Unless the source & destination boxes are exactly the same, it has been my experience that the 2 boxes will not respond the same. There are so many issues that determine performance that I've realized that the 2 will be different. But if there is a difference in minutes or hours then chances are there is something I've might have overlooked.

Preferably I like to do all of my development on a slower box anyway. This way I can see performance related issues that are not masked by a higher performing box.

Kurt


Just out of interest..why would you update statistics in this case?


Simply to insure that there is no fragmentation in the statistics. Fragmented statistics will cause poor performance.

Kurt


No idea what you mean by that.. Did you mean index fragmentation? If so, why would index fragmentation be an issue right after the indexing process? Bear with me, just trying to understand things better.


Here is a link that can give you a better understanding of Statistics.

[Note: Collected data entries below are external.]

(** * AI Global Networks: chat relay and stream reader

    A shallow embedding of the request validator, the upstream client and the
    [POST /api/chat] / [GET /api/health] handlers of [server.js], and of the
    stream reader [ChatApp.streamResponse] of [public/chatbot.js], together
    with the buffered reader [streamMessage] that the API reference prints
    ([Documentation/chatbot_grammar_fix.md] describes the same buffer).
    Further on come the other routes of [server.js] ([GET /api/models], the
    404 and the error handler) and, of [public/chatbot.js], the API client
    with the error shown in the chat, the conversation history ([saveChat],
    [newChat], [loadChat], [deleteChat], [clearAll]), [Utils.getTimeAgo] and
    [Storage].

    JavaScript values are an inductive type, exceptions are an explicit
    completion monad, and the built-ins whose full semantics is not needed
    ([JSON.parse], the coercions of strings and objects to numbers and of
    values to strings) are the fields of a [Runtime] class. *)

From Stdlib Require Import String Ascii List ZArith QArith Bool Lia DecimalString.
Import ListNotations.

Local Open Scope string_scope.
Local Open Scope list_scope.
Local Set Warnings "-register-all".

(* ================================================================== *)
(** * JavaScript values *)
(* ================================================================== *)

Module JS.

(** A JavaScript number by its value: a finite double is the rational it
    denotes ([-0] and [0] are not told apart: they compare equal and are both
    falsy), plus the two infinities and [NaN]. *)
Inductive Number : Type :=
| Finite (q : Q)
| PosInfinity
| NegInfinity
| NaN.

Inductive JSValue : Type :=
| JUndefined
| JNull
| JBool (b : bool)
| JNum (n : Number)
| JStr (s : string)
| JArr (items : list JSValue)
| JObj (props : list (string * JSValue)).

Definition num (z : Z) : Number := Finite (inject_Z z).

(** The [<] of two numbers; any comparison with [NaN] is [false]. *)
Definition num_lt (a b : Number) : bool :=
  match a, b with
  | Finite p, Finite q => negb (Qle_bool q p)
  | NegInfinity, Finite _ | NegInfinity, PosInfinity => true
  | Finite _, PosInfinity => true
  | _, _ => false
  end.

Definition num_gt (a b : Number) : bool := num_lt b a.

(** [<=] on numbers, used only to state ranges. *)
Definition num_le (a b : Number) : bool :=
  match a, b with
  | Finite p, Finite q => Qle_bool p q
  | NegInfinity, Finite _ | NegInfinity, PosInfinity | NegInfinity, NegInfinity => true
  | Finite _, PosInfinity | PosInfinity, PosInfinity => true
  | _, _ => false
  end.

Definition num_is_zero (a : Number) : bool :=
  match a with
  | Finite q => Qeq_bool q 0
  | _ => false
  end.

(** ToBoolean: the falsy values are [undefined], [null], [false], [0], [NaN]
    and the empty string. *)
Definition ToBoolean (v : JSValue) : bool :=
  match v with
  | JUndefined | JNull => false
  | JBool b => b
  | JNum NaN => false
  | JNum n => negb (num_is_zero n)
  | JStr s => negb (s =? "")
  | JArr _ | JObj _ => true
  end.

Definition isArray (v : JSValue) : bool :=
  match v with JArr _ => true | _ => false end.

(** ** Exceptions *)

Inductive JSError : Type := TypeError | SyntaxError | NetworkError.

Inductive Completion (A : Type) : Type :=
| Normal (a : A)
| Throw (e : JSError).
Arguments Normal {A} a.
Arguments Throw {A} e.

Definition bind {A B} (c : Completion A) (k : A -> Completion B) : Completion B :=
  match c with
  | Normal a => k a
  | Throw e => Throw e
  end.

(** [try { c } catch (e) { h }] *)
Definition try_catch {A} (c : Completion A) (h : JSError -> A) : A :=
  match c with
  | Normal a => a
  | Throw e => h e
  end.

(** ** Property access *)

Fixpoint lookup (key : string) (props : list (string * JSValue)) : JSValue :=
  match props with
  | [] => JUndefined
  | (k, v) :: rest => if k =? key then v else lookup key rest
  end.

Definition str_of_char (c : ascii) : string := String c EmptyString.

(** [v.key] for the property names this program reads ([messages], [role],
    [content], [choices], [delta], [error], [message], [model], [usage],
    [temperature], [max_tokens], [stream]): none of them is defined on
    [Object.prototype], [Array.prototype] or [String.prototype], so on an
    array, a string, a number or a boolean the access gives [undefined]
    (apart from [length]); on [undefined] and [null] it throws. *)
Definition Get (v : JSValue) (key : string) : Completion JSValue :=
  match v with
  | JUndefined | JNull => Throw TypeError
  | JObj props => Normal (lookup key props)
  | JArr items =>
      Normal (if key =? "length" then JNum (num (Z.of_nat (List.length items)))
              else JUndefined)
  | JStr s =>
      Normal (if key =? "length" then JNum (num (Z.of_nat (String.length s)))
              else JUndefined)
  | JBool _ | JNum _ => Normal JUndefined
  end.

(** [v[0]] *)
Definition GetIndex0 (v : JSValue) : Completion JSValue :=
  match v with
  | JUndefined | JNull => Throw TypeError
  | JObj props => Normal (lookup "0" props)
  | JArr items => Normal (match items with x :: _ => x | [] => JUndefined end)
  | JStr s =>
      Normal (match s with String c _ => JStr (str_of_char c) | EmptyString => JUndefined end)
  | JBool _ | JNum _ => Normal JUndefined
  end.

(** [v?.key] *)
Definition OptGet (v : JSValue) (key : string) : Completion JSValue :=
  match v with
  | JUndefined | JNull => Normal JUndefined
  | _ => Get v key
  end.

(** [a || b] on values *)
Definition js_or (a b : JSValue) : JSValue := if ToBoolean a then a else b.

(** ** Strings *)

Definition LF : ascii := "010"%char.
Definition nl : string := str_of_char LF.

Fixpoint startsWith (s prefix : string) : bool :=
  match prefix, s with
  | EmptyString, _ => true
  | String p prefix', String c s' => (Ascii.eqb c p) && startsWith s' prefix'
  | String _ _, EmptyString => false
  end.

(** [s.slice(n)] for [n >= 0] *)
Fixpoint slice (s : string) (n : nat) : string :=
  match n, s with
  | O, _ => s
  | S n', String _ s' => slice s' n'
  | S _, EmptyString => EmptyString
  end.

(** [s.split('\n')]: never empty; a text without line break is its only part,
    and a trailing line break leaves an empty last part. *)
Fixpoint split_lines (s : string) : list string :=
  match s with
  | EmptyString => [EmptyString]
  | String c s' =>
      if Ascii.eqb c LF then EmptyString :: split_lines s'
      else match split_lines s' with
           | part :: parts => String c part :: parts
           | [] => [str_of_char c]
           end
  end.

(** [parts.join('\n')] *)
Fixpoint join_lines (parts : list string) : string :=
  match parts with
  | [] => EmptyString
  | [p] => p
  | p :: rest => p ++ nl ++ join_lines rest
  end.

(** ** Built-ins taken as given *)

(** [JSON_parse] is [JSON.parse] ([None]: it throws a [SyntaxError]);
    [ToNumber_other] is the numeric coercion of a string, an array or an
    object, as the relational operators apply it; [ToString_other] is the
    string coercion of a value that is not a string, as [+=] applies it. *)
Class Runtime : Type := {
  JSON_parse : string -> option JSValue;
  ToNumber_other : JSValue -> Number;
  ToString_other : JSValue -> string
}.

Section Coercions.
Context {rt : Runtime}.

Definition ToNumber (v : JSValue) : Number :=
  match v with
  | JUndefined => NaN
  | JNull => num 0
  | JBool b => if b then num 1 else num 0
  | JNum n => n
  | JStr _ | JArr _ | JObj _ => ToNumber_other v
  end.

Definition ToString (v : JSValue) : string :=
  match v with
  | JStr s => s
  | _ => ToString_other v
  end.

(** [v < n] and [v > n] against a numeric literal *)
Definition js_lt (v : JSValue) (n : Number) : bool := num_lt (ToNumber v) n.
Definition js_gt (v : JSValue) (n : Number) : bool := num_gt (ToNumber v) n.

Definition parse (s : string) : Completion JSValue :=
  match JSON_parse s with
  | Some v => Normal v
  | None => Throw SyntaxError
  end.
End Coercions.

End JS.

(* ================================================================== *)
(** * server.js *)
(* ================================================================== *)

Module Server.
Import JS.

(** [Logger] only writes to the console and is left out; so is [PORT], which
    no handler reads. *)

(** ** Configuration *)

(** The environment variables the handlers depend on. *)
Record Env : Type := {
  env_NODE_ENV : option string;
  env_GROQ_API_KEY : option string
}.

Record Config : Type := {
  NODE_ENV : string;
  GROQ_API_KEY : option string;
  GROQ_API_URL : string;
  MAX_TOKENS : Number;
  RATE_LIMIT_WINDOW : Z;
  RATE_LIMIT_MAX : Z
}.

(** [process.env.X || d]: an unset and an empty variable both give [d]. *)
Definition env_or (v : option string) (d : string) : string :=
  match v with
  | Some s => if s =? "" then d else s
  | None => d
  end.

Definition CONFIG (env : Env) : Config := {|
  NODE_ENV := env_or (env_NODE_ENV env) "development";
  GROQ_API_KEY := env_GROQ_API_KEY env;
  GROQ_API_URL := "https://api.groq.com/openai/v1/chat/completions";
  MAX_TOKENS := num 2048;
  RATE_LIMIT_WINDOW := 60000;
  RATE_LIMIT_MAX := 30
|}.

Definition COMPANY_CONTEXT : string :=
"You are an AI assistant for AI Global Networks, a leading company specializing in AI automation and integration solutions.

ABOUT AI GLOBAL NETWORKS:
- We help businesses automate workflows and integrate AI into their operations
- Founded with a mission to make AI accessible and practical for all industries
- Expert team with years of experience in AI, machine learning, and automation

OUR SERVICES:
1. Smart Automation - Automate repetitive tasks with AI
2. AI Integrations - Connect AI with your existing tools and apps
3. Custom AI Solutions - Personalized AI tools for your business needs
4. 24/7 Support - Round-the-clock assistance from our expert team

INDUSTRIES WE SERVE:
- Customer Support (AI chatbots, ticket automation)
- Healthcare (patient management, diagnosis assistance)
- Marketing (content generation, campaign optimization)
- Education (personalized learning, grading automation)
- Finance (fraud detection, automated reporting)

OUR APPLICATIONS:
- Sensi Sezuire - AI-powered security monitoring
- Block Spy - Blockchain intelligence and analytics
- Ubizo iMarket - Smart marketplace automation
- Woman in AI - Empowering women in technology
- Ethical AI - Responsible AI development tools
- 24/7 Property Hunter - Automated real estate finder

SKILLS DEVELOPMENT PROGRAMS:
- Cybersecurity training
- Data Science bootcamps
- Software Development courses
- Design Thinking workshops

PRICING:
- Free tier available for small businesses
- Professional plans starting at competitive rates
- Enterprise solutions with custom pricing
- No credit card required to get started

When answering questions:
- Be professional, friendly, and helpful
- Reference our specific services when relevant
- Encourage users to explore our solutions
- Provide accurate information about AI automation
- If unsure about specific pricing or technical details, suggest contacting our team
- Always maintain a positive, solution-oriented tone".

(** ** Validators *)

Record Validation : Type := {
  valid : bool;
  error : option string
}.

Definition invalid (msg : string) : Validation := {| valid := false; error := Some msg |}.
Definition ok : Validation := {| valid := true; error := None |}.

(** Truthiness of [CONFIG.GROQ_API_KEY]: unset and empty are falsy. *)
Definition key_truthy (key : option string) : bool :=
  match key with
  | Some k => negb (k =? "")
  | None => false
  end.

Definition validateApiKey (cfg : Config) : bool :=
  if negb (key_truthy (GROQ_API_KEY cfg)) then false else true.

(** [messages.some(pred)]: stops at the first element that satisfies [pred];
    an exception of [pred] ends the scan. *)
Fixpoint some (pred : JSValue -> Completion bool) (items : list JSValue) : Completion bool :=
  match items with
  | [] => Normal false
  | x :: rest => bind (pred x) (fun b => if b then Normal true else some pred rest)
  end.

(** [msg => !msg.role || !msg.content] *)
Definition lacks_role_or_content (msg : JSValue) : Completion bool :=
  bind (Get msg "role") (fun role =>
  if negb (ToBoolean role) then Normal true
  else bind (Get msg "content") (fun content => Normal (negb (ToBoolean content)))).

Definition MSG_MESSAGES : string := "Messages array is required and cannot be empty".
Definition MSG_MESSAGE : string := "Each message must have role and content".
Definition MSG_TEMPERATURE : string := "Temperature must be between 0 and 2".
Definition MSG_MAX_TOKENS : string := "Max tokens must be between 1 and 4096".
(** * Subscription renewal by Pix: SubscriptionController.ts and CheckoutSuccess.js

    A shallow embedding of the three controller functions
    ([createSubscription], [webhook], [checkPaymentStatus]) and of the polling
    effect of the [CheckoutSuccess] component, with the properties that the
    specification states about them.

    Layout: the ECMAScript date arithmetic the controllers rely on
    ([JSDate]), the records and the world the handlers run in, a small
    state-and-exception monad, the handlers, the poller, and then the
    theorems. *)

From Stdlib Require Import ZArith QArith Lia Bool List.
From stdpp Require Import base option list gmap strings pretty.

Open Scope Z_scope.

(** ** ECMAScript time values

    A time value is a number of milliseconds since 1970-01-01T00:00:00Z.
    The definitions follow the abstract operations of the language
    specification ("Date objects"): [Day], [TimeWithinDay], [DayFromYear],
    [YearFromTime], [MonthFromTime], [DateFromTime], [MakeDay], [MakeDate],
    [TimeClip], [LocalTime] and [UTC]. *)
Module JSDate.

Definition msPerDay : Z := 86400000.

Definition Day (t : Z) : Z := t / msPerDay.
Definition TimeWithinDay (t : Z) : Z := t mod msPerDay.

Definition isLeap (y : Z) : bool :=
  (y mod 4 =? 0) && (negb (y mod 100 =? 0) || (y mod 400 =? 0)).

Definition DaysInYear (y : Z) : Z := if isLeap y then 366 else 365.

Definition DayFromYear (y : Z) : Z :=
  365 * (y - 1970) + (y - 1969) / 4 - (y - 1901) / 100 + (y - 1601) / 400.

(** The largest year [y] with [DayFromYear y <= d]: an estimate from the
    mean year length, moved by at most one year ([YearFromDay_spec]). *)
Definition YearFromDay (d : Z) : Z :=
  let y0 := 1970 + (400 * d) / 146097 in
  if d <? DayFromYear y0 then y0 - 1
  else if DayFromYear (y0 + 1) <=? d then y0 + 1
  else y0.

Definition YearFromTime (t : Z) : Z := YearFromDay (Day t).

Definition leapDays (y : Z) : Z := if isLeap y then 1 else 0.
#[global] Instance hard_decision (T : Z) (p : pixel) : Decision (Rules.hard T p).
Proof. unfold Rules.hard. apply _. Defined.

#[global] Instance average_decision (T : Z) (p : pixel) : Decision (Rules.average T p).
Proof. unfold Rules.average. apply _. Defined.

#[global] Instance translucent_decision (T : Z) (p : pixel)
  : Decision (Rules.translucent T p).
Proof. unfold Rules.translucent. apply _. Defined.

(** ** Counting *)

Fixpoint count {A : Type} (f : A -> bool) (xs : list A) : nat :=
  match xs with
  | [] => 0
  | x :: xs' => ((if f x then 1 else 0) + count f xs')%nat
  end.

(** The pixels on which the condition of line 33 is true. *)
Definition hard_white_matches (T : Z) (img : image) : nat :=
  count (hard_white T) (pixels img).

(** The pixels on which the condition of line 38 is true. *)
Definition is_average_white (T : Z) (p : pixel) : bool :=
  match average_white T p with
  | Ok b => b
  | Raise _ => false
  end.

Definition average_white_matches (T : Z) (img : image) : nat :=
  count (is_average_white T) (pixels img).

(** The pixels for which one of the three branches is taken. *)
Definition is_matched (T : Z) (p : pixel) : bool :=
  match classify T p with
  | Ok (Some _) => true
  | _ => false
  end.

Definition matched_pixels (T : Z) (img : image) : nat :=
  count (is_matched T) (pixels img).

(** The pixels of an image for which rule 2 or rule 3 holds. *)
Definition average_or_translucent_matches (T : Z) (img : image) : nat :=
  count (fun p => bool_decide (Rules.average T p \/ Rules.translucent T p)) (pixels img).

(** The positions at which two buffers differ. *)
Fixpoint differing (ps qs : list pixel) : nat :=
  match ps, qs with
  | p :: ps', q :: qs' => ((if decide (p = q) then 0 else 1) + differing ps' qs')%nat
  | _, _ => 0
  end.

Definition changed_pixels (img img' : image) : nat :=
  differing (pixels img) (pixels img').

(** ** The loops as one pass

    The same computation by recursion on the buffer; the facts below
    relate it to [scan]. *)

(** [r + g + b] *)
Definition rgb_sum (p : pixel) : Z := red p + green p + blue p.

(** The pixel stored at a position once its branch is known, and the
    increment of the counter. *)
Definition stored (p : pixel) (taken : option rule) : pixel :=
  match taken with Some _ => transparent | None => p end.

Definition counted (taken : option rule) : Z :=
  match taken with Some _ => 1 | None => 0 end.

(** The loops as one pass over the buffer. *)
Fixpoint sweep (T : Z) (ps : list pixel) : result (list pixel * Z) :=
  match ps with
  | [] => Ok ([], 0)
  | p :: ps' =>
      do taken <- classify T p;
      do '(qs, n) <- sweep T ps';
      Ok (stored p taken :: qs, counted taken + n)
  end.

(** The loop body at one index of the buffer. *)
Definition step (T : Z) (i : nat) (st : list pixel * Z) : result (list pixel * Z) :=
  let '(buf, n) := st in
  match buf !! i with
  | None => Raise IndexError
  | Some p =>
      do taken <- classify T p;
      match taken with
      | Some _ => Ok (<[i := transparent]> buf, n + 1)
      | None => Ok (buf, n)
      end
  end.

(** What one pass does to a pixel. *)
Definition rewritten (T : Z) (p q : pixel) : Prop :=
  exists taken, classify T p = Ok taken /\ q = stored p taken.

(** The pixels that were matched although they were transparent already. *)
Definition matched_transparent (T : Z) (p : pixel) : bool :=
  is_matched T p && bool_decide (p = transparent).

(** The chain with its first branch removed: what the loop would do
    without rule 1. *)
Definition classify_without_hard_white (threshold : Z) (p : pixel)
  : result (option rule) :=
  do avg_hit <- average_white threshold p;
  if avg_hit : bool then Ok (Some AverageWhite)
  else
    do dim_hit <- translucent_bright threshold p;
    if dim_hit : bool then Ok (Some TranslucentBright)
    else Ok None.

(** ** The command line (lines 52-70) *)
Module CLI.

(** What the script prints, by the line that prints it; the report of
    an uncaught exception goes to standard error. *)
Inductive message : Type :=
  | Usage                      (* line 54 *)
  | UsageExample               (* line 55 *)
  | NotFound (path : string)   (* line 63 *)
  | Failed (e : exn)           (* line 69 *)
  | Done (count : Z)           (* line 48 *)
  | Saved (path : string)      (* line 49 *)
  | Traceback (e : exn).

Record world : Type := World {
  files : gmap string (list Byte.byte);
  stdout : list message;
  stderr : list message
}.

(** An exception that nothing catches: the interpreter reports it on
    standard error and the exit status is 1. *)
Definition uncaught (e : exn) (w : world) : Z * world :=
  (1, World (files w) (stdout w) (stderr w ++ [Traceback e])).
(* ================================================================= *)
(** ** Basic facts *)

Lemma to_boolean_false_iff (v : jsvalue) :
  to_boolean v = false <->
  v = JUndefined \/ v = JNull \/ v = JBool false \/ v = JStr "" \/
  exists f, v = JNum f /\ (PrimFloat.is_zero f || PrimFloat.is_nan f) = true.
Proof.
  split.
  - destruct v as [| |b|f|s|l|l]; simpl; intros H; try discriminate; auto.
    + destruct b; [discriminate|]. auto.
    + right; right; right; right. exists f. split; [reflexivity|].
      now apply negb_false_iff in H.
    + apply negb_false_iff, String.eqb_eq in H. subst. auto.
  - intros [->|[->|[->|[->|(f & -> & H)]]]]; simpl; try reflexivity.
    now rewrite H.
Qed.

Lemma to_boolean_str (s : string) : s <> "" -> to_boolean (JStr s) = true.
Proof.
  intros H. simpl. apply negb_true_iff. now apply String.eqb_neq.
Qed.

Lemma has_id_true (i : string) (r : contact) : has_id i r = true <-> id r = i.
Proof. unfold has_id. apply String.eqb_eq. Qed.

Lemma has_id_false (i : string) (r : contact) :
  has_id i r = false <-> id r <> i.
Proof. unfold has_id. apply String.eqb_neq. Qed.

Lemma find_absent (i : string) (db : table) :
  find (has_id i) db = None <-> ~ present i db.
Proof.
  unfold present. induction db as [|r db IH]; simpl.
  - tauto.
  - destruct (has_id i r) eqn:E.
    + apply has_id_true in E. split; [discriminate|]. intros H. tauto.
    + apply has_id_false in E. rewrite IH. tauto.
Qed.

Lemma find_present (i : string) (db : table) :
  present i db -> exists r, find (has_id i) db = Some r /\ id r = i.
Proof.
  intros H. destruct (find (has_id i) db) as [r|] eqn:E.
  - exists r. split; [reflexivity|].
    apply find_some in E. now apply has_id_true.
  - now apply find_absent in E.
Qed.

Lemma existsb_present (i : string) (db : table) :
  existsb (has_id i) db = true <-> present i db.
Proof.
  unfold present. rewrite existsb_exists, in_map_iff.
  split; intros (r & H1 & H2).
  - exists r. split; [now apply has_id_true | assumption].
  - exists r. split; [assumption | now apply has_id_true].
Qed.

Lemma existsb_absent (i : string) (db : table) :
  ~ present i db -> existsb (has_id i) db = false.
Proof.
  intros H. destruct (existsb (has_id i) db) eqn:E; [|reflexivity].
  now apply existsb_present in E.
Qed.

(** Destructuring never throws, and yields the body's fields. *)
Lemma destructure_fields (v : jsvalue) :
  destructure v =
  inr (mkFields (prop_of v "name") (prop_of v "phone")
                (with_default (prop_of v "email") (JStr ""))).
Proof.
  unfold destructure, js_or.
  destruct (to_boolean v) eqn:E.
  - destruct v; simpl in *; try discriminate; try reflexivity.
    destruct (own_prop "name" props), (own_prop "phone" props),
      (own_prop "email" props); reflexivity.
  - apply to_boolean_false_iff in E.
    destruct E as [->|[->|[->|[->|(f & -> & _)]]]]; reflexivity.
Qed.

(** What passes the JSON middleware keeps its fields. *)
Lemma express_json_field (b : raw_body) (v : jsvalue) :
  express_json b = inr v ->
  forall k, prop_of v k = field b k.
Proof.
  destruct b as [| |w]; simpl; try discriminate.
  - intros [= <-]. reflexivity.
  - destruct w; try discriminate; intros [= <-]; reflexivity.
Qed.
Lemma run_spec :
  run config h w =
    (outcome config h (expected_stages config h),
     State (rmtree (mkdtemp h)
              (world_left config h (expected_stages config h) (world_entered config h w)))
           (map (fun s => Event s (call_of config h s)
                            (world_seen config h (active_steps_of (Main.steps (main config)))
                               (world_entered config h w) s))
                (expected_stages config h))).
Proof.
  unfold run, go, TemporaryDirectory, setenv, modify, mbind, M_bind.
  cbn [st_world st_trace environ files dirs].
  rewrite stages_spec. reflexivity.
Qed.

Lemma stages_run_spec : stages_run config h w = expected_stages config h.
Proof.
  unfold stages_run, executed. rewrite run_spec. cbn [snd st_trace].
  rewrite map_map. cbn [ev_stage]. apply map_id.
Qed.

Lemma calls_spec :
  calls config h w = map (fun s => (s, call_of config h s)) (expected_stages config h).
Proof.
  unfold calls. rewrite run_spec. cbn [snd st_trace]. by rewrite map_map.
Qed.

Lemma trace_elem_of (e : event) :
  e ∈ st_trace (run config h w).2 ->
  ev_stage e ∈ stages_run config h w /\
  ev_call e = call_of config h (ev_stage e) /\
  ev_world e =
    world_seen config h (active_steps_of (Main.steps (main config)))
      (world_entered config h w) (ev_stage e).
Proof.
  rewrite stages_run_spec, run_spec. cbn [snd st_trace].
  intros (s & -> & Hs)%list_elem_of_fmap. done.
Qed.

Lemma stages_run_sorted : StronglySorted before (stages_run config h w).
Proof.
  rewrite stages_run_spec. unfold expected_stages.
  destruct (until_failure_prefix h
              (selected (active_steps_of (Main.steps (main config))))) as [k Hk].
  pose proof (selected_sorted (active_steps_of (Main.steps (main config)))) as Hs.
  rewrite Hk in Hs.
  by apply StronglySorted_app in Hs as (_ & ? & _).
Qed.

Lemma stages_run_selected (s : stage) :
  s ∈ stages_run config h w ->
  stage_name s ∈ active_steps_of (Main.steps (main config)).
Proof.
  rewrite stages_run_spec. unfold expected_stages. intros Hs. apply selected_elem_of.
  eapply elem_of_sublist; [exact Hs | apply until_failure_sublist].
Qed.

Lemma workspace_removed : mkdtemp h ∉ dirs (st_world (run config h w).2).
Proof.
  rewrite run_spec. cbn [snd st_world rmtree dirs].
  intros [Hu _]%elem_of_filter. unfold under in Hu.
  by rewrite String.eqb_refl in Hu.
Qed.

End Invocation.

(** ** Splitting and joining *)

Lemma split_nonempty (c : ascii) (s : string) : Py.split c s <> [].
Proof.
  destruct s as [| a s]; cbn; [done |].
  destruct (Ascii.eqb a c); [done |]. by destruct (Py.split c s).
Qed.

http://technet.microsoft.com/en-us/library/ms190397.aspx

Kurt


Oh thanks!


Operations such as rebuilding, defragmenting, or reorganizing an index do not change the distribution of data. Therefore, you do not need to update statistics after performing ALTER INDEX REBUILD, DBCC REINDEX, DBCC INDEXDEFRAG, or ALTER INDEX REORGANIZE operations. The query optimizer updates statistics when you rebuild an index on a table or view with ALTER INDEX REBUILD or DBCC DBREINDEX, however; this statistics update is a byproduct of re-creating the index. The query optimizer does not update statistics after DBCC INDEXDEFRAG or ALTER INDEX REORGANIZE operations.